• [ASSIGNED TASK]: In the material below, find each line with the word "nothing" and list it.
SUPPLIED DATA section start
(** * simo981 profile scripts: a shallow embedding and its properties

    Three Node scripts keep a profile README up to date:
    - [scripts/update-recent-prs.mjs]      (module [RecentPRs]),
    - the recent-commits script that follows it in the same source file
      (module [RecentCommits]),
    - [scripts/update-language-badge.mjs]  (module [Badge]).

    The embedding keeps the shape of the JavaScript: an error-and-state monad
    for [await]/[throw], explicit loop states for the [for ... of] loops with
    their [continue]/[return], a [gset] for [new Set()], a [gmap] for the
    commit cache, an insertion-ordered association list for the language
    [Map] (its iteration order is observable), and [string] for JS strings.

    What the model takes from outside the scripts:
    - the configuration read from the environment, after [Number(...)], as
      integers;
    - the JSON of the GitHub API at the shape the scripts read it (fields
      that are strings, [null] or absent are [option string]), answered by
      a remote side that may answer the same request differently over time;
    - [Date] parsing and formatting, as two functions;
    - binary64 arithmetic for the one division of the badge, as an
      operation with an instance on the kernel's floats.

    Request headers and console output do not influence what the scripts
    compute or write and are not part of the model. *)

From Stdlib Require Import ZArith QArith Qround Lia Lqa Ascii String List Bool Sorted.
From Stdlib Require Floats Uint63.
From stdpp Require Import base decidable option list gmap strings pretty.

Local Open Scope Z_scope.

(** ** JavaScript runtime helpers *)
Module JS.

(** A JS string is a sequence of code units; the text operations below work
    on that sequence. (The units held here are bytes; [Utf8] below says how
    text beyond ASCII is held.) *)
Definition chars (s : string) : list ascii := list_ascii_of_string s.
Definition str (l : list ascii) : string := string_of_list_ascii l.

Definition nl : string := String (ascii_of_nat 10) EmptyString.

(** [l.startsWith(p)] on code-unit sequences. *)
Fixpoint starts_with (p l : list ascii) : bool :=
  match p, l with
  | [], _ => true
  | _ :: _, [] => false
  | x :: p', y :: l' => bool_decide (x = y) && starts_with p' l'
  end.

(** First position (counted from [i]) at which [p] occurs in [l], or -1. *)
Fixpoint find_from (p l : list ascii) (i : nat) : Z :=
  if starts_with p l then Z.of_nat i
  else match l with
       | [] => -1
       | _ :: l' => find_from p l' (S i)
       end.

(** [s.indexOf(p)] *)
Definition indexOf (s p : string) : Z := find_from (chars p) (chars s) 0.

(** Index normalisation shared by [String.prototype.slice] and
    [Array.prototype.slice]: negative indices count from the end, and
    everything is clipped to [0, len]. *)
Definition clamp_index (len i : Z) : Z :=
  if i <? 0 then Z.max (len + i) 0 else Z.min i len.

(** [l.slice(start, end)]; [end_ = None] is an omitted second argument. *)
Definition slice_list {A} (l : list A) (start : Z) (end_ : option Z) : list A :=
  let len := Z.of_nat (length l) in
  let from := clamp_index len start in
  let to := match end_ with Some e => clamp_index len e | None => len end in
  take (Z.to_nat (to - from)) (drop (Z.to_nat from) l).

(** [s.slice(start, end)] *)
Definition slice (s : string) (start : Z) (end_ : option Z) : string :=
  str (slice_list (chars s) start end_).

(** [s.split(sep)] for a non-empty separator. [skip] counts the code units of
    a separator occurrence still to be passed over, [cur] is the current
    piece, reversed. *)
Fixpoint split_go (sep : list ascii) (skip : nat) (cur : list ascii)
    (l : list ascii) : list string :=
  match l with
  | [] => [str (rev cur)]
  | c :: l' =>
      match skip with
      | S k => split_go sep k cur l'
      | O =>
          if starts_with sep l
          then str (rev cur) :: split_go sep (length sep - 1) [] l'
          else split_go sep 0 (c :: cur) l'
      end
  end.

Definition split (s sep : string) : list string :=
  split_go (chars sep) 0 [] (chars s).

(** Truthiness of a value that is a string, [null] or [undefined]. *)
Definition truthy (o : option string) : bool :=
  match o with
  | Some s => negb (String.eqb s "")
  | None => false
  end.

(** [a || b] where both sides are string-or-nothing. *)
Definition or_else (a b : option string) : option string :=
  if truthy a then a else b.

(** [a || 'literal'] *)
Definition or_lit (a : option string) (d : string) : string :=
  match a with
  | Some s => if String.eqb s "" then d else s
  | None => d
  end.

(** [Array.prototype.join] *)
Definition join (sep : string) (l : list string) : string := String.concat sep l.

(** Template-literal rendering of an integer-valued number. *)
Definition num (z : Z) : string := pretty z.

(** Rocq string literals cannot hold a double quote, so the markup templates
    below are written with a backtick wherever the JavaScript source has a
    double quote; [tpl] puts the double quotes back. No template of the
    scripts contains a backtick of its own. *)
Definition unquote_char (c : ascii) : ascii :=
  if Ascii.eqb c (ascii_of_nat 96) then ascii_of_nat 34 else c.

Definition tpl (s : string) : string := str (map unquote_char (chars s)).

(** The two [Date] operations the scripts rely on, as the runtime provides
    them: [new Date(s).getTime()] ([None] is NaN, an invalid date) and
    [toISOString] of a valid time value. *)
Record DateApi := {
  Date_parse : string -> option Z;
  Date_toISOString : Z -> string;
}.

(** *** Number arithmetic

    JS numbers are binary64 values. The scripts add and compare integers
    (exact in binary64 up to 2^53; GraphQL sizes are 32-bit), and in one
    place divide and multiply: [(entry.size / total) * k]. That expression
    is the one operation of [Arith]; its result is given as the rational
    number the resulting double denotes. *)
Record Arith := {
  scaled_quotient : Z -> Z -> Z -> Q;
}.

(** The double an integer-valued number is: the integer rounded to nearest,
    ties to even (itself up to 2^53, an infinity from 2^1024 on). *)
Definition f64_of_Z (z : Z) : PrimFloat.float :=
  FloatOps.SF2Prim (SpecFloat.binary_normalize FloatOps.prec FloatOps.emax z 0 false).

(** The rational denoted by a finite double (0 for infinities and NaN, which
    the guarded division of [buildSvg] does not produce from sizes below
    2^1024). *)
Definition Q_of_f64 (x : PrimFloat.float) : Q :=
  match FloatOps.Prim2SF x with
  | SpecFloat.S754_finite s m e =>
      let v := if 0 <=? e then inject_Z (Z.pos m * 2 ^ e)
               else Qmake (Z.pos m) (Pos.pow 2 (Z.to_pos (- e))) in
      if s then Qopp v else v
  | _ => 0%Q
  end.

(** The arithmetic of the JavaScript engine: IEEE 754 binary64, round to
    nearest even, on the kernel's primitive floats. *)
Definition binary64 : Arith :=
  {| scaled_quotient a b k :=
       Q_of_f64 (PrimFloat.mul (PrimFloat.div (f64_of_Z a) (f64_of_Z b)) (f64_of_Z k)) |}.

(** Exact rational arithmetic, for comparison. *)
Definition exact : Arith :=
  {| scaled_quotient a b k := (inject_Z a / inject_Z b * inject_Z k)%Q |}.

(** [Math.round] of the rational [q]: the nearest integer, halves upwards. *)
Definition Math_round (q : Q) : Z := Qfloor (q + (1 # 2)).

End JS.

Notation "a ||| b" := (JS.or_else a b) (at level 50, left associativity).

(** ** Files and text

    [fs.readFile(path, 'utf8')] decodes the bytes of a file as UTF-8, and
    [fs.writeFile(path, text)] encodes the text as UTF-8. Text is held here
    as the bytes of its UTF-8 encoding (the scripts search for and cut at
    ASCII markers only, where bytes and code units go together), so writing
    is the identity and reading is [decode]: well-formed sequences are kept
    and every ill-formed one is replaced by U+FFFD (bytes EF BF BD), one
    replacement per maximal ill-formed prefix, as the decoder of the
    runtime does. A byte order mark is kept. *)
Module Utf8.

(** U+FFFD REPLACEMENT CHARACTER, encoded. *)
Definition replacement : list ascii :=
  [ascii_of_N 239; ascii_of_N 191; ascii_of_N 189].

(** A sequence that has begun: the bytes seen, how many continuation bytes
    are still needed, and the range the next one has to lie in. *)
Record Pending := {
  seen : list ascii;
  need : nat;
  lo : N;
  hi : N;
}.

(** A byte met outside a sequence: (what is emitted, the sequence begun). *)
Definition start (b : ascii) : list ascii * option Pending :=
  let v := N_of_ascii b in
  if (v <=? 127)%N then ([b], None)
  else if (194 <=? v)%N && (v <=? 223)%N then
    ([], Some {| seen := [b]; need := 1; lo := 128; hi := 191 |})
  else if (224 <=? v)%N && (v <=? 239)%N then
    ([], Some {| seen := [b]; need := 2;
                 lo := if (v =? 224)%N then 160 else 128;
                 hi := if (v =? 237)%N then 159 else 191 |})
  else if (240 <=? v)%N && (v <=? 244)%N then
    ([], Some {| seen := [b]; need := 3;
                 lo := if (v =? 240)%N then 144 else 128;
                 hi := if (v =? 244)%N then 143 else 191 |})
  else (replacement, None).

Fixpoint decode_from (st : option Pending) (bytes : list ascii) : list ascii :=
  match bytes with
  | [] => match st with None => [] | Some _ => replacement end
  | b :: rest =>
      match st with
      | None => let '(out, st') := start b in out ++ decode_from st' rest
      | Some p =>
          let v := N_of_ascii b in
          if (lo p <=? v)%N && (v <=? hi p)%N then
            match need p with
            | S (S n) =>
                decode_from (Some {| seen := seen p ++ [b]; need := S n;
                                     lo := 128; hi := 191 |}) rest
            | _ => seen p ++ [b] ++ decode_from None rest
            end
          else
            let '(out, st') := start b in
            replacement ++ out ++ decode_from st' rest
      end
  end.

(** The text of a file with the given bytes. *)
Definition decode (file : string) : string :=
  JS.str (decode_from None (JS.chars file)).

(** A file is valid UTF-8 when decoding replaces nothing. *)
Definition valid (file : string) : Prop := decode file = file.

End Utf8.

(** ** The process and its environment *)

(** What the GitHub API sends back: a rejected [fetch], or an HTTP response
    with its status line, its body text and the body read as JSON ([None]
    when [response.json()] rejects). [J] is the shape the endpoint's JSON is
    read at. *)
Inductive Response (J : Type) :=
| FetchRejected
| Http (ok : bool) (status : Z) (statusText text : string) (json : option J).
Arguments FetchRejected {J}.
Arguments Http {J}.

(** *** Event feed payloads *)
Record Repo := {
  full_name : option string;
  repo_html_url : option string;
}.

Record PullRequest := {
  html_url : option string;
  pr_url : option string;
  title : option string;
  state : option string;
  draft : bool;
  merged_at : option string;
  closed_at : option string;
  pr_created_at : option string;
  head_repo : option Repo;
  base_repo : option Repo;
}.

Record Commit := {
  sha : option string;
  commit_message : option string;
}.

Record Event := {
  type : string;
  created_at : string;
  repo_name : option string;
  payload_pull_request : option PullRequest;
  payload_commits : option (list Commit);
  payload_head : option string;
}.

(** The JSON of an events page: an array of events, or anything else. *)
Inductive EventsJson :=
| NotAnArray
| EventArray (events : list Event).

(** The JSON of [GET /repos/:repo/commits/:sha]. *)
Record CommitData := {
  data_commit_message : option string;
  data_html_url : option string;
  author_date : option string;
  committer_date : option string;
}.

(** What [fetchCommitDetails] resolves a commit to. *)
Record CommitInfo := {
  info_message : string;
  info_url : option string;
  info_date : option string;
}.
(** * proglog: the storage engine of the commit log (store and segment)

    A shallow embedding of [internal/log/store.go] and
    [internal/log/segment.go], together with the parts of the Go standard
    library they stand on ([os.File], [bufio.Writer], [encoding/binary]).

    Machine integers are [Z] with their wrap-around written out, byte
    slices are [list byte], and every method that mutates its receiver
    returns the new receiver next to its Go results.  The mutex of the
    store is not modelled: the development is about one call at a time. *)

From Stdlib Require Import ZArith List Lia Bool.
From Stdlib Require Import Strings.Byte.
Import ListNotations.
Open Scope Z_scope.

(** ** Go values: fixed-width integers, errors, results *)

Definition wrap64 (z : Z) : Z := z mod 2 ^ 64.
Definition wrap32 (z : Z) : Z := z mod 2 ^ 32.

(** Conversion of a 64-bit pattern to the signed types [int] and [int64]. *)
Definition to_int64 (z : Z) : Z :=
  let w := wrap64 z in if w <? 2 ^ 63 then w else w - 2 ^ 64.

Inductive error : Set :=
| EOF                 (* io.EOF *)
| ErrShortWrite       (* io.ErrShortWrite *)
| ErrNegativeOffset   (* os: "negative offset" *)
| ErrIO               (* a failed system call: write, stat, open, mmap *)
| ErrMarshal          (* proto: the record cannot be encoded or decoded *)
| ErrNotFound.        (* the index has no such entry *)

(** What a call yields: its values, an error, or a run-time panic. *)
Inductive result (A : Type) : Type :=
| Ok (a : A)
| Err (e : error)
| Panic.
Arguments Ok {A} a.
Arguments Err {A} e.
Arguments Panic {A}.

Definition byte_of_Z (z : Z) : byte :=
  match Byte.of_N (Z.to_N (z mod 256)) with
  | Some b => b
  | None => x00
  end.
Definition Z_of_byte (b : byte) : Z := Z.of_N (Byte.to_N b).

(** ** package os: a file *)
Module os.

(** The bytes on disk, and the fate of the write system calls to come:
    [None] is a write that goes through, [Some k] one that fails after
    [k] bytes at most; when the list is used up every write goes through.
    The store file is opened with O_APPEND, so a write lands at the end.
    [statErr] is what [os.Stat] of the file's name reports. *)
Record File : Type := {
  fdata : list byte;
  wfaults : list (option nat);
  statErr : option error
}.

Definition Write (f : File) (b : list byte) : nat * option error * File :=
  match wfaults f with
  | Some k :: rest =>
      let n := Nat.min k (length b) in
      (n, Some ErrIO,
       {| fdata := fdata f ++ firstn n b; wfaults := rest; statErr := statErr f |})
  | None :: rest =>
      (length b, None,
       {| fdata := fdata f ++ b; wfaults := rest; statErr := statErr f |})
  | [] =>
      (length b, None,
       {| fdata := fdata f ++ b; wfaults := []; statErr := statErr f |})
  end.

(** [ReadAt] of a buffer of [len] bytes: the bytes read, and [EOF] when
    they are fewer than [len]. *)
Definition ReadAt (f : File) (len : nat) (off : Z) : list byte * option error :=
  if off <? 0 then ([], Some ErrNegativeOffset)
  else
    let got := firstn len (skipn (Z.to_nat off) (fdata f)) in
    if (length got <? len)%nat then (got, Some EOF) else (got, None).
Lemma prepare_degenerate_witness :
  resizeAndConvertToBase64 pdraw pcan penc jpeg_file (ImageLoaded 3000 1 tt) true =
  Normal {| p_base64 := Some EmptyString; p_mimeType := "image/jpeg"; p_preview := "data:," |}.
Proof. apply (prepare_degenerate pdraw pcan penc jpeg_file 3000 1 tt). lia. Defined.

Lemma prepare_type_fallback_witness :
  exists payload,
    resizeAndConvertToBase64 pdraw pcan penc webp_file (ImageLoaded 800 600 tt) true =
    Normal {| p_base64 := Some payload; p_mimeType := "image/webp";
              p_preview := "data:image/png;base64," ++ payload |}.
Proof.
  apply (prepare_type_fallback pdraw pcan penc webp_file 800 600 tt);
    [reflexivity | vm_compute; discriminate | vm_compute; discriminate].
Defined.

Lemma validateFile_spec_witness :
  validateFile {| file_name := "a.gif"; file_type := "image/gif"; file_size := 20000000 |} =
  Some MSG_UNSUPPORTED.
Proof.
  apply (validateFile_spec uploader_init).
  intros H. repeat (apply elem_of_cons in H as [H|H]; [discriminate|]). by apply elem_of_nil in H.
Defined.

End Prepare.
(** [response?.candidates?.[0]?.content?.parts], line 57. *)
Definition response_parts (r : gen_response) : option (list part) :=
  cs ← candidates r; c ← cs !! 0; ct ← cand_content c; content_parts ct.

(** The [for (const part of parts)] loop, lines 65-72: the first part whose
    [inlineData] is set. *)
Fixpoint first_inline (parts : list part) : option blob :=
  match parts with
  | [] => None
  | p :: ps =>
      match part_inlineData p with
      | Some b => Some b
      | None => first_inline ps
      end
  end.

(** [parts.find((p) => p.text)], line 75. *)
Definition find_text (parts : list part) : option part :=
  js_find (fun p => truthy (JStr <$> part_text p)) parts.

(** Lines 57-81: the reply turned into the response. *)
Definition normalize (r : gen_response) : response :=
  match response_parts r with
  | None => error_response 500 MSG_NO_CONTENT
  | Some parts =>
      match first_inline parts with
      | Some b =>
          json_response 200 [("image", JStr <$> blob_data b);
                             ("mimeType", JStr <$> blob_mimeType b)]
      | None =>
          let textPart := find_text parts in
          error_response 500
            (MSG_TEXT_ONLY ++
             to_template (js_or (textPart ≫= fun p => JStr <$> part_text p)
                                (Some (JStr MSG_NO_ANSWER))))
      end
  end.

(** [apiError instanceof Error && apiError.name === "AbortError"] *)
Definition is_abort_error (e : exn) : bool :=
  match e with
  | ErrorObj name _ => bool_decide (name = "AbortError")
  | ThrownValue _ => false
  end.

(** Lines 33-91: arm the timer, call the model, clear the timer, and the
    inner [catch]. *)
Definition call_model (up : upstream) (gr : gen_request) : traced effect response :=
  _ ← emit (SetTimeout TIMEOUT_MS);
  t_try (r ← await_generateContent up gr;
         _ ← emit ClearTimeout;
         mret (normalize r))
        (fun apiError =>
           _ ← emit ClearTimeout;
           if is_abort_error apiError then mret (error_response 504 MSG_TIMEOUT)
           else mthrow apiError).
Lemma step_coherent w e w' :
  inv_loading w -> coherent w -> step w e = Some w' ->
  (is_prep_done e = true -> inflight w = []) -> coherent w'.
Proof.
  intros Hinv [Hres Hfl] Hstep Hquiet. pose proof Hinv as (H1 & H2 & H3 & H4).
  step_cases e Hstep; [unfold coherent; rewrite Happ, Hinf; by split | unfold coherent; simpl ..].
  - rewrite Hquiet by done. destruct o; simpl; [split; [done | constructor] | done].
  - split; [done | exact Hfl].
  - unfold handleTransform_start in *.
    destruct (uploadedImage (app w)) eqn:Ei, (selectedStyle (app w)); simplify_eq/=.
    split; [done|]. rewrite (inv_loading_idle w Hinv) by done. by repeat constructor.
  - done.
  - unfold handleTransform_start in *.
    destruct (uploadedImage (app w)) eqn:Ei, (selectedStyle (app w)); simplify_eq/=.
    split; [done|]. rewrite (inv_loading_idle w Hinv) by (by apply inv_loading_error).
    by repeat constructor.
  - done.
  - split; [|rewrite finish_image; by apply Forall_delete].
    unfold handleTransform_finish. destruct (transform_outcome p fr) as [r|] eqn:Eo; simpl.
    + intros r' [= <-]. rewrite (Forall_lookup_1 _ _ _ _ Hfl Heqo).
      eexists; split; [done|]. exact (proj1 (transform_outcome_original p fr r Eo)).
    + exact Hres.
  - split; [done | exact Hfl].
  - rewrite (inv_loading_idle w Hinv (inv_loading_result w Hinv ltac:(assumption))).
    split; [done | constructor].
  - rewrite (inv_loading_idle w Hinv) by done. split; [done | constructor].
Qed.

(** C10: as long as no preparation settles while a request is in flight,
    the result the page shows is the one of the image it holds: its
    "before" picture is the held image's preview. *)
Theorem reachable_quiet_coherent w : reachable_quiet w -> coherent w.
Proof.
  induction 1 as [|w e w' Hr IH Hs Hq].
  - split; [done | constructor].
  - eapply step_coherent; eauto. apply reachable_inv, reachable_quiet_reachable, Hr.
Qed.

(** C11: a preparation that settles while a request is in flight breaks
    coherence.  When the uploader hands the page a new image [im] while
    request [p] is pending, and the request then succeeds, the page shows
    [p]'s result -- whose "before" picture is the image the request was
    sent with -- next to [im]: unless the two previews coincide, the
    result is not the one of the image held.  Neither the upload nor the
    completion checks the other. *)
Theorem prep_during_request_incoherent w i f ev ctx_ok w1 j p fr r w2 im :
  preps w !! i = Some f -> inflight w !! j = Some p ->
  (processFile_finish (uploader w) f (resizeAndConvertToBase64 draw can_encode encode f ev ctx_ok)).2
    = Some im ->
  preview im <> preview (captured_image p) ->
  step w (PrepDone i ev ctx_ok) = Some w1 ->
  transform_outcome p fr = Normal r ->
  step w1 (TransformDone j fr) = Some w2 ->
  result (app w2) = Some r /\ uploadedImage (app w2) = Some im /\ ~ coherent w2.
Proof.
  intros Hf Hp Him Hne Hs1 Ho Hs2.
  unfold step, page_step in Hs1; simpl in Hs1. rewrite Hf in Hs1. simpl in Hs1.
  destruct (processFile_finish _ _ _) as [u o] eqn:Ep. simpl in Him. subst o.
  injection Hs1 as <-. unfold step, page_step in Hs2; simpl in Hs2. rewrite Hp in Hs2.
  simpl in Hs2. injection Hs2 as <-. simpl.
  unfold handleTransform_finish. rewrite Ho. simpl.
  split_and!; [done | done |]. intros [Hres _].
  destruct (Hres r eq_refl) as (img & [= <-] & Hsrc).
  apply Hne. rewrite <- Hsrc. exact (proj1 (transform_outcome_original p fr r Ho)).
Qed.

Lemma run_reachable w es w' : reachable w -> run w es = Some w' -> reachable w'.
Proof.
  revert w. induction es as [|e es IH]; simpl; intros w Hw Hrun; [by simplify_eq|].
  destruct (step w e) as [w1|] eqn:E; [|discriminate]. simpl in Hrun.
  eapply IH; [econstructor; eauto | exact Hrun].
Qed.

(** ** Well-formedness of the page *)

(** The held image comes from a file that passed validation and carries
    the file's type as its [mimeType]. *)
Definition image_typed (img : UploadedImage) : Prop :=
  validateFile (file img) = None /\ mimeType img = file_type (file img).

(** Every preparation in flight is of a validated file; the held image is
    typed; without an image the page is in its initial state; while
    loading, the selected style is the one the request was sent with; an
    idle uploader is not busy. *)
Definition wf_world (w : World) : Prop :=
  Forall (fun f => validateFile f = None) (preps w) /\
  (forall img, uploadedImage (app w) = Some img -> image_typed img) /\
  (uploadedImage (app w) = None -> app w = app_init) /\
  (isLoading (app w) = true ->
     Forall (fun p => selectedStyle (app w) = Some (captured_style p)) (inflight w)) /\
  (preps w = [] -> u_isProcessing (uploader w) = false).

(** Split [wf_world] into its five parts. *)
Ltac split_wf := split; [|split; [|split; [|split]]].

Lemma start_prep_wf w r d :
  wf_world w ->
  match r with
  | (u', Some f) => validateFile f = None /\ u_isProcessing u' = true
  | (u', None) => u_isProcessing u' = u_isProcessing (uploader w)
  end ->
  wf_world (start_prep w r d).
Proof.
  intros (Hp & Hi & Hn & Hl & Hu). destruct r as [u' [f|]]; intros Hr; unfold start_prep; simpl.
  - destruct Hr as [Hf Hb]. split_wf; try assumption.
    + apply Forall_app. split; [done | by constructor].
    + simpl. intros H. destruct (preps w); discriminate H.
  - rewrite app_nil_r. split_wf; try assumption. simpl. rewrite Hr. exact Hu.
Qed.

Lemma with_uploader_wf w u :
  wf_world w -> u_isProcessing u = u_isProcessing (uploader w) -> wf_world (with_uploader w u).
Proof. intros (Hp & Hi & Hn & Hl & Hu) Hb. split_wf; try assumption. simpl. by rewrite Hb. Qed.

Lemma with_dialog_wf w b : wf_world w -> wf_world (with_dialog w b).
Proof. done. Qed.

(** A successful preparation of a validated file gives a typed image. *)
Lemma prep_image_typed u f ev ctx_ok u' img :
  validateFile f = None ->
  processFile_finish u f (resizeAndConvertToBase64 draw can_encode encode f ev ctx_ok) = (u', Some img) ->
  image_typed img.
Proof.
  intros Hv. unfold processFile_finish.
  destruct (resizeAndConvertToBase64 _ _ _ _ _ _) as [p|] eqn:E; [|discriminate].
  intros [= _ <-]. split; [done|]. exact (prepare_mimeType _ _ _ _ _ _ _ E).
Qed.

Lemma finish_uploader_idle u f r : u_isProcessing (processFile_finish u f r).1 = false.
Proof. by destruct r. Qed.

Lemma uploader_step_wf w e w' :
  is_uploader_event e = true -> wf_world w -> step w e = Some w' -> wf_world w'.
Proof.
  intros He Hwf Hstep. destruct e; try discriminate He;
    unfold step, page_step in Hstep; simpl in Hstep; invert_step Hstep.
  - by apply with_uploader_wf.
  - by apply with_uploader_wf.
  - done.
  - apply start_prep_wf; [done | apply handleDrop_spec].
  - by case_match; [apply with_dialog_wf|].
  - case_match; [apply start_prep_wf; [done | apply process_first_spec] | by apply with_dialog_wf].
  - by apply with_dialog_wf.
Qed.

Lemma start_wf w s' p d :
  inflight w = [] -> handleTransform_start (app w) = Some (s', p) -> wf_world w ->
  wf_world {| app := s'; uploader := uploader w; preps := preps w; inflight := inflight w ++ [p];
              dialog_open := d |}.
Proof.
  intros Hidle Hs (Hp & Hi & Hn & Hl & Hu). unfold handleTransform_start in Hs. rewrite Hidle.
  destruct (uploadedImage (app w)) eqn:Ei, (selectedStyle (app w)) eqn:Es; try discriminate.
  injection Hs as <- <-. split_wf; simpl; try assumption; [done |].
  intros _. by repeat constructor.
Qed.

Lemma step_wf w e w' : inv_loading w -> wf_world w -> step w e = Some w' -> wf_world w'.
Proof.
  intros Hinv Hwf Hstep. destruct (is_uploader_event e) eqn:Eu; [by eapply uploader_step_wf|].
  pose proof Hinv as (H1 & H2 & H3 & H4). pose proof Hwf as (Hp & Hi & Hn & Hl & Hu).
  destruct e; try discriminate Eu; unfold step, page_step in Hstep; simpl in Hstep;
    invert_step Hstep; simpl.
  - (* PrepDone *)
    pose proof (Forall_lookup_1 _ _ _ _ Hp Heqo) as Hv.
    match goal with E : processFile_finish _ _ _ = (?u, ?o) |- _ =>
      pose proof (f_equal (fun x => u_isProcessing x.1) E) as Hb; simpl in Hb;
      rewrite finish_uploader_idle in Hb; destruct o as [im|] end;
      (split_wf; simpl; [by apply Forall_delete | | | | intros _; by rewrite <- Hb]); try assumption.
    + intros ? [= <-].
      match goal with E : processFile_finish _ _ _ = (_, Some _) |- _ =>
        exact (prep_image_typed _ _ _ _ _ _ Hv E) end.
    + done.
  - split_wf; simpl; try assumption; intros; congruence.
  - apply start_wf; [by apply inv_loading_idle | done | done].
  - exact Hwf.
  - apply start_wf; [apply inv_loading_idle; [done | by apply inv_loading_error] | done | done].
  - exact Hwf.
  - assert (Hl0 : isLoading (app w) = true) by (apply H2; intros E; by rewrite E in Heqo).
    unfold handleTransform_finish. destruct (transform_outcome p fr);
      split_wf; simpl; try assumption; try done;
      intros Hnone; rewrite (Hn Hnone) in Hl0; discriminate.
  - pose proof (inv_loading_result w Hinv ltac:(assumption)) as Hl0.
    split_wf; simpl; try assumption; [|congruence].
    intros Hnone. rewrite (Hn Hnone) in *. done.
  - pose proof (inv_loading_result w Hinv ltac:(assumption)) as Hl0.
    split_wf; simpl; try assumption; [done | | congruence].
    intros _. unfold handleStartOver. by rewrite Hl0.
  - split_wf; simpl; try assumption; [done | | congruence].
    intros _. unfold handleImageReset. by rewrite H0.
Qed.

Lemma reachable_wf w : reachable w -> inv_loading w /\ wf_world w.
Proof.
  induction 1 as [|w e w' _ [IHi IHw] Hs].
  - split; [unfold inv_loading; simpl; naive_solver | split_wf; simpl; try done; constructor].
  - split; [by eapply step_inv_loading | by eapply step_wf].
Qed.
SUPPLIED DATA section end
• [OUTPUT BELOW]:
(** [a || b] where both sides are string-or-nothing. *)
(** A file is valid UTF-8 when decoding replaces nothing. *)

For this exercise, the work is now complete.